In quel tempo, Gesù, uscito dalla regione di Tiro, passando per Sidòne, venne verso il mare di Galilea in pieno territorio della Decàpoli. Gli portarono un sordomuto e lo pregarono di imporgli la mano. Lo prese in disparte, lontano dalla folla, gli pose le dita negli orecchi e con la saliva gli toccò la lingua; guardando quindi verso il cielo, emise un sospiro e gli disse: «Effatà», cioè: «Apriti!». E subito gli si aprirono gli orecchi, si sciolse il nodo della sua lingua e parlava correttamente. E comandò loro di non dirlo a nessuno. Ma più egli lo proibiva, più essi lo proclamavano e, pieni di stupore, dicevano: «Ha fatto bene ogni cosa: fa udire i sordi e fa parlare i muti!».

«Perché ti ho detto che ti avevo visto sotto il fico, credi?».

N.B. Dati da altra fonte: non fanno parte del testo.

(* ===== verification/Observation.v ===== *)
(** * Live observations: [LiveObservation] of [storage-engine/src/execution.rs]
      and its validation in [storage-engine/src/live.rs]

    What the runtime host hands to a run, and the checks made before an
    observation can replace the last accepted one. *)

From S2P Require Import Prelude Model Graph GraphOrder GraphValid State Action Contract.

Module LiveCheckStatus.
Inductive LiveCheckStatus :=
| Satisfied
| Violated (reason : string)
| Unknown (required_evidence : string).
#[global] Instance LiveCheckStatus_eq_dec : EqDecision LiveCheckStatus.
Proof. solve_decision. Defined.
End LiveCheckStatus.
Abbreviation LiveCheckStatus := LiveCheckStatus.LiveCheckStatus.

(** A frozen requirement and its live result. *)
Module LiveCheck.
Record LiveCheck (T : Type) := mk { condition : T; status : LiveCheckStatus }.
Arguments mk {T} condition status.
Arguments condition {T} l.
Arguments status {T} l.
#[global] Instance LiveCheck_eq_dec {T} `{EqDecision T} : EqDecision (LiveCheck T).
Proof. solve_decision. Defined.
End LiveCheck.
Abbreviation LiveCheck := LiveCheck.LiveCheck.

Module ObservationReference.
Record ObservationReference := mk { probe_instance : Uuid; epoch : ProbeEpoch }.
#[global] Instance ObservationReference_eq_dec : EqDecision ObservationReference.
Proof. solve_decision. Defined.
End ObservationReference.
Abbreviation ObservationReference := ObservationReference.ObservationReference.

Module LiveObservation.
Record LiveObservation := mk { reference : ObservationReference; snapshot : CurrentState }.
#[global] Instance LiveObservation_eq_dec : EqDecision LiveObservation.
Proof. solve_decision. Defined.
End LiveObservation.
Abbreviation LiveObservation := LiveObservation.LiveObservation.

Module ObservationError.
Inductive ObservationError :=
| NilInstance
| Graph (e : GraphError)
| NilNode
| NodeEpoch (id : NodeId)
| MountSource (id : NodeId).
#[global] Instance ObservationError_eq_dec : EqDecision ObservationError.
Proof. solve_decision. Defined.
End ObservationError.
Abbreviation ObservationError := ObservationError.ObservationError.

(** The node loop visits the [HashMap] in the order of [map_to_list]; the
    order only selects which error is reported. *)
Definition validate_observed_node (observation : LiveObservation) (entry : NodeId * Node)
    : result unit ObservationError :=
  let '(id, node) := entry in
  if is_nil id then Err ObservationError.NilNode
  else if is_some_and (λ epoch, negb (epoch =? observation.(LiveObservation.reference)
                                             .(ObservationReference.epoch))%N)
            node.(Node.size).(NodeFacts.observed_in)
  then Err (ObservationError.NodeEpoch id)
  else Ok tt.

Definition validate_observed_mount (graph : NodeGraph) (mount : ObservedMount)
    : result unit ObservationError :=
  match mount_source_node mount.(ObservedMount.source) with
  | Some id => match Graph.node graph id with
               | None => Err (ObservationError.MountSource id)
               | Some _ => Ok tt
               end
  | None => Ok tt
  end.

(** [LiveObservation::validate] *)
Definition validate_observation (observation : LiveObservation) : result unit ObservationError :=
  let snapshot := observation.(LiveObservation.snapshot) in
  if is_nil observation.(LiveObservation.reference).(ObservationReference.probe_instance)
  then Err ObservationError.NilInstance
  else
    let? _ := map_err ObservationError.Graph (validate_structure snapshot.(CurrentState.graph)) in
    let? _ := try_all (validate_observed_node observation)
                (map_to_list snapshot.(CurrentState.graph).(NodeGraph.nodes)) in
    try_all (validate_observed_mount snapshot.(CurrentState.graph))
      snapshot.(CurrentState.mounts).(MountState.entries).

(** ** What a valid observation is *)

Record observation_wf (o : LiveObservation) : Prop := {
  ow_instance : o.(LiveObservation.reference).(ObservationReference.probe_instance) ≠ Uuid_nil;
  ow_graph : structure_wf o.(LiveObservation.snapshot).(CurrentState.graph);
  ow_nodes id n : Graph.node o.(LiveObservation.snapshot).(CurrentState.graph) id = Some n →
    id ≠ Uuid_nil ∧
    ∀ e, n.(Node.size).(NodeFacts.observed_in) = Some e →
         e = o.(LiveObservation.reference).(ObservationReference.epoch);
  ow_mounts m id : m ∈ o.(LiveObservation.snapshot).(CurrentState.mounts).(MountState.entries) →
    mount_source_node m.(ObservedMount.source) = Some id →
    is_Some (Graph.node o.(LiveObservation.snapshot).(CurrentState.graph) id) }.

Lemma is_nil_false u : is_nil u = false ↔ u ≠ Uuid_nil.
Proof. unfold is_nil. apply N.eqb_neq. Qed.

Lemma validate_observed_node_ok o id n :
  validate_observed_node o (id, n) = Ok tt ↔
  id ≠ Uuid_nil ∧
  ∀ e, n.(Node.size).(NodeFacts.observed_in) = Some e →
       e = o.(LiveObservation.reference).(ObservationReference.epoch).
Proof.
  unfold validate_observed_node. rewrite <-is_nil_false. destruct (is_nil id); [naive_solver|].
  destruct (NodeFacts.observed_in _) as [e|]; simpl; [|naive_solver].
  destruct (N.eqb_spec e o.(LiveObservation.reference).(ObservationReference.epoch)); naive_solver.
Qed.

Lemma validate_observation_iff o : validate_observation o = Ok tt ↔ observation_wf o.
Proof.
  unfold validate_observation. cbn zeta.
  destruct (is_nil _) eqn:Hnil.
  { split; [done|]. intros [Hi _ _ _]. apply is_nil_false in Hi. congruence. }
  apply is_nil_false in Hnil.
  destruct (validate_structure _) as [[]|] eqn:Hs; simpl.
  2: { split; [done|]. intros [_ Hg _ _]. apply validate_structure_iff in Hg. congruence. }
  apply validate_structure_iff in Hs.
  destruct (try_all (validate_observed_node o) _) as [[]|] eqn:Hn; simpl.
  2: { split; [done|]. intros [_ _ Hnodes _]. rewrite (proj2 (try_all_ok _ _)) in Hn; [done|].
       intros [id n] Hin%elem_of_map_to_list. by apply validate_observed_node_ok, Hnodes. }
  rewrite try_all_ok in Hn. rewrite try_all_ok. split.
  - intros Hm. split; [done|done| |].
    + intros id n Hin. by apply validate_observed_node_ok, Hn, elem_of_map_to_list.
    + intros m id Hin Hid. specialize (Hm m Hin). unfold validate_observed_mount in Hm.
      rewrite Hid in Hm. destruct (Graph.node _ id); [eauto|done].
  - intros [_ _ _ Hmounts] m Hin. unfold validate_observed_mount.
    destruct (mount_source_node _) as [id|] eqn:Hid; [|done].
    by destruct (Hmounts m id Hin Hid) as [? ->].
Qed.

(** An observation is accepted exactly when it is well formed, whatever the
    iteration order of its maps. *)
Theorem validate_observation_spec o : validate_observation o = Ok tt ↔ observation_wf o.
Proof. apply validate_observation_iff. Qed.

Luis CASASUS Presidente delle Missionarie e dei Missionari Identes

Roma, 8 settembre 2024 | XXIII Domenica del Tempo Ordinario

Isaia 35, 4-7; Giacomo 2,1-5; Marco 7, 31-37

Nella vita di ognuno di noi succedono cose che consideriamo straordinarie ed inaspettate. Il titolo di questa riflessione sono le parole di Natanaele, quando si meraviglia nel sapere che Gesù l’aveva visto riposando sotto un albero prima che si incontrassero. A volte chiamiamo “miracoli” questi eventi ed in altre occasioni non diamo loro importanza, non li contempliamo con attenzione, forse perché la nostra sensibilità è come assopita.

Per comprendere questo, è utile ricordare un aneddoto del genio francese Blaise Pascal (1623-1662).

Un giorno aveva un appuntamento con un amico in un castello situato in alto su una collina. Passò un po’ di tempo mentre aspettava il suo amico; poi questi arrivò col viso deformato, i vestiti stracciati ed il corpo pieno di contusioni e ferite.

Che cosa ti è successo? domandò Pascal.

Non puoi immaginare il miracolo che Dio ha appena fatto per me! rispose il suo amico. Quando stavo venendo qui, il mio cavallo è caduto vicino ad un pendio. Anche io sono caduto e sono rotolato giù, ma mi sono fermato giusto prima del precipizio. Te lo immagini? Che miracolo ha fatto il Signore per me! 

Al che  Pascal, tranquillamente, rispose: E che miracolo ha fatto il Signore per me, quando sono venuto, non sono nemmeno caduto da cavallo!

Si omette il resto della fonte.